Each line below should be written out again without any change.

(Source records)
:::

(** security/rate-limit/rate-limiter.ts:51-79 getRefilledBucket *)
Definition getRefilledBucket (now : Z) (key : string) (limit windowSeconds : Z) : M (bucket * num) :=
  cached ← gets (fun r => fst <$> entry now (cacheKey key) r);
  let refillRate := num_div (ofZ limit) (ofZ windowSeconds) in
  match cached with
  | Some c =>
      if str_truthy c then
        let state := decode c in
        let elapsedSeconds := num_div (ofZ (now - lastRefillAt state)) (ofZ 1000) in
        let refilledTokens := num_mul elapsedSeconds refillRate in
        mret (Bucket (num_min (ofZ limit) (num_add (tokens state) refilledTokens)) now, refillRate)
      else mret (Bucket (ofZ limit) now, refillRate)
  | None => mret (Bucket (ofZ limit) now, refillRate)
  end.
(** security/rate-limit/rate-limiter.ts:85-90 isAllowed
    Up to the second wait: what is to be written back, if the call may pass. *)
Definition ask (now : Z) (key : string) (limit windowSeconds : Z) : M (option bucket) :=
  '(state, _) ← getRefilledBucket now key limit windowSeconds;
  mret (if num_geb (tokens state) (ofZ 1)
        then Some (Bucket (num_sub (tokens state) (ofZ 1)) (lastRefillAt state)) else None).
(** security/rate-limit/rate-limiter.ts:91-91 isAllowed *)
Definition take (now : Z) (key : string) (windowSeconds : Z) (state : bucket) : M unit :=
  setex now (cacheKey key) windowSeconds (encode state).
(** security/rate-limit/rate-limiter.ts:85-109 isAllowed
    Its two commands reach the server at [now] and at [now2], nothing in between. *)
Definition isAllowed (now now2 : Z) (key : string) (limit windowSeconds : Z) : M bool :=
  o ← ask now key limit windowSeconds;
  match o with
  | Some state => take now2 key windowSeconds state;; mret true
  | None => mret false
  end.
(** security/rate-limit/rate-limiter.ts:145-152 getRemainingRequests *)
Definition getRemainingRequests (now : Z) (key : string) (limit windowSeconds : Z) : M num :=
  '(state, _) ← getRefilledBucket now key limit windowSeconds;
  mret (num_max (ofZ 0) (num_floor (tokens state))).
(** security/rate-limit/rate-limiter.ts:157-161 reset *)
Definition reset (key : string) : M unit := modify (k_del (cacheKey key)).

:::

RESULT BELOW:
(** security/rate-limit/rate-limiter.ts:51-79 getRefilledBucket *)
Definition getRefilledBucket (now : Z) (key : string) (limit windowSeconds : Z) : M (bucket * num) :=
  cached ← gets (fun r => fst <$> entry now (cacheKey key) r);
  let refillRate := num_div (ofZ limit) (ofZ windowSeconds) in
  match cached with
  | Some c =>
      if str_truthy c then
        let state := decode c in
        let elapsedSeconds := num_div (ofZ (now - lastRefillAt state)) (ofZ 1000) in
        let refilledTokens := num_mul elapsedSeconds refillRate in
        mret (Bucket (num_min (ofZ limit) (num_add (tokens state) refilledTokens)) now, refillRate)
      else mret (Bucket (ofZ limit) now, refillRate)
  | None => mret (Bucket (ofZ limit) now, refillRate)
  end.
(** security/rate-limit/rate-limiter.ts:85-90 isAllowed
    Up to the second wait: what is to be written back, if the call may pass. *)
Definition ask (now : Z) (key : string) (limit windowSeconds : Z) : M (option bucket) :=
  '(state, _) ← getRefilledBucket now key limit windowSeconds;
  mret (if num_geb (tokens state) (ofZ 1)
        then Some (Bucket (num_sub (tokens state) (ofZ 1)) (lastRefillAt state)) else None).
(** security/rate-limit/rate-limiter.ts:91-91 isAllowed *)
Definition take (now : Z) (key : string) (windowSeconds : Z) (state : bucket) : M unit :=
  setex now (cacheKey key) windowSeconds (encode state).
(** security/rate-limit/rate-limiter.ts:85-109 isAllowed
    Its two commands reach the server at [now] and at [now2], nothing in between. *)
Definition isAllowed (now now2 : Z) (key : string) (limit windowSeconds : Z) : M bool :=
  o ← ask now key limit windowSeconds;
  match o with
  | Some state => take now2 key windowSeconds state;; mret true
  | None => mret false
  end.
(** security/rate-limit/rate-limiter.ts:145-152 getRemainingRequests *)
Definition getRemainingRequests (now : Z) (key : string) (limit windowSeconds : Z) : M num :=
  '(state, _) ← getRefilledBucket now key limit windowSeconds;
  mret (num_max (ofZ 0) (num_floor (tokens state))).
(** security/rate-limit/rate-limiter.ts:157-161 reset *)
Definition reset (key : string) : M unit := modify (k_del (cacheKey key)).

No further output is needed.